Abuse

16 Jul 2014

I have long held the view that child abuse is much more common than acknowledged. The scale of the problem was brought home to me a decade ago by a Newsnight report that devoted its entire programme to a woman who was frightened her estranged father was going to abuse his new grandson.

She retold how her father had ‘sold’ her to neighbours across her estate on a weekly basis. When given a map of her area, she pointed to seven houses to which she was regularly taken.

I sat back and asked myself: if seven men were happily paying to abuse this one girl on this one estate – how many other people were they abusing – and how many people throughout the country are involved in this kind of abuse? It didn’t take much extrapolation to appreciate that it must be happening on an enormous scale.

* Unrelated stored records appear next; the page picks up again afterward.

Lemma update_one_ok W c : lru_inv W c ->
  wp update_one (fun _ c' => lru_inv W c' /\ unseen c c') (fun c' => lru_inv W c' /\ unseen c c') c.
Proof.
  intros Hinv. unfold update_one. apply lwp_bind, wp_gets.
  destruct (items (_obsolete c)) as [| [i k] rest] eqn:Hl; [by apply lwp_ret |].
  rewrite zlen_cons. pose proof (zlen_nonneg rest). rewrite (proj2 (Z.ltb_lt _ _)) by lia. cbn [negb].
  pose proof (inv_tracks W c Obsolete Hinv) as Ht. simpl in Ht.
  destruct (obsolete_savable W c k Hinv) as (n & Hn & Hu & Hz); [rewrite Hl; left |].
  assert (Ho : obsolete_iter n = Some i).
  { destruct Ht as (_ & _ & Hi). destruct (Hi i k) as [Hi' _]. rewrite Hn in Hi'. apply Hi'. rewrite Hl. left. }
  apply lwp_bind, (wp_deref _ i); [unfold q_begin; by rewrite Hl |].
  apply lwp_bind, (wp_deref _ (k, fst <$> head rest)).
  { apply (q_find_mid i k []). destruct Ht as (Hnd & _). by rewrite Hl in Hnd. }
  apply lwp_bind, (wp_node _ n); [done |]. apply lwp_bind, lwp_assert; [done |].
  apply lwp_bind, lwp_assert; [by rewrite Hz |]. apply lwp_bind, lwp_assert; [by apply bool_decide_eq_true |].
  apply lwp_bind. eapply wp_update; [apply Hinv | by apply (alive_elem _ k) | |]; intros h Hh Hb Hr.
  2: { destruct (failed_update W c h k n) as [Hc' Hs]; [by try apply Hinv.. |].
       split; [by apply stalled_inv | by apply stalled_unseen]. }
  destruct (mark_saved W c k n h) as [Hc' [Hm Hq Hun]]; [by try apply Hinv.. |].
  destruct (tracks_erase obsolete_iter k (_map c) (<[k := saved n]> (_map c)) (_obsolete c) (Some i)) as (qo & Eo & Hqo);
    [apply agree_off_insert | by rewrite Hn | by rewrite lookup_insert_eq | done |].
  apply lwp_bind, wp_set_node, lwp_bind, (wp_erase_q _ _ qo); [exact Eo |]. apply wp_set_node.
  unfold with_map, with_helper in *. cbn [_map _helper _persistent _temporary _obsolete set_q] in *.
  rewrite insert_insert_eq. split; [split |].
  - destruct Hc'. by split.
  - done.
  - simpl. intros j m [[<- <-] | [Hj Hjm]]%lookup_insert_Some Hmz Hmu; [done | by eapply inv_dirty].
  - destruct Hun. by split.
Qed.
(** ** [remove] and [erase] *)

(** [remove] is the eviction of the key. *)
Lemma remove_evict W c k n :
  lru_inv W c -> _map c !! k = Some n -> instantiated_size n = 0 -> remove k c = evict k c.
Proof.
  intros Hinv Hn Hz. destruct (drop_prepare W c k n Hinv Hn Hz) as (_ & _ & qo & _ & _ & Eo & _).
  destruct (core_iter _ _ (inv_core _ _ Hinv) k n Hn Hz) as [i Hi].
  assert (Hob : if need_update n then is_Some (obsolete_iter n) else obsolete_iter n = None).
  { destruct (need_update n) eqn:Hu; [by eapply inv_dirty |]. by eapply clean_no_iter. }
  rewrite (evict_eq k n c Hn). unfold remove. rewrite bind_app. cbn [gets]. rewrite Hn.
  rewrite bind_app. unfold assert_ at 1. rewrite Hz. cbn [Z.eqb]. destruct c as [h m p t o]; simpl in *.
  unfold erase_q, on_helper, when, tell, modify, gets, deref, assert_, home, mbind, M_bind, mret, M_ret. simpl.
  destruct (need_update n); simpl.
  - destruct Hob as [o' Ho']. rewrite Ho' in *. destruct (update k (value n) h) as [[] h1 | h1 | f]; simpl; [| done..].
    simpl in Eo. rewrite Eo. simpl. rewrite Hi. destruct has_release_callable; simpl; rewrite Eo; done.
  - rewrite Hob, Hi in *. destruct has_release_callable; simpl; done.
Qed.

That is why I don’t think the current climate is in any way an overreaction. Indeed, I don’t think we have begun to get to grips with this problem.

Yet at the same time it profoundly saddens me that children are now confronted by unsmiling adults in public as everyone blankly stares ahead, terrified of interacting with children, even with a smile, lest the finger of suspicion is pointed in their direction. I for one will continue to interact with children in the way I always have done. We cannot bring up our children to think that all adults are aloof, uncaring, unconnected people – because that will cause its own problems in the future.

Our innocent eyes are being opened to the real world around us. Yet we must not allow fear to interfere with the normal, joyous relationship we must all have with the children growing up around us. To borrow from Arthur Miller, they are all our sons and daughters and we have a responsibility not to look away, in any context.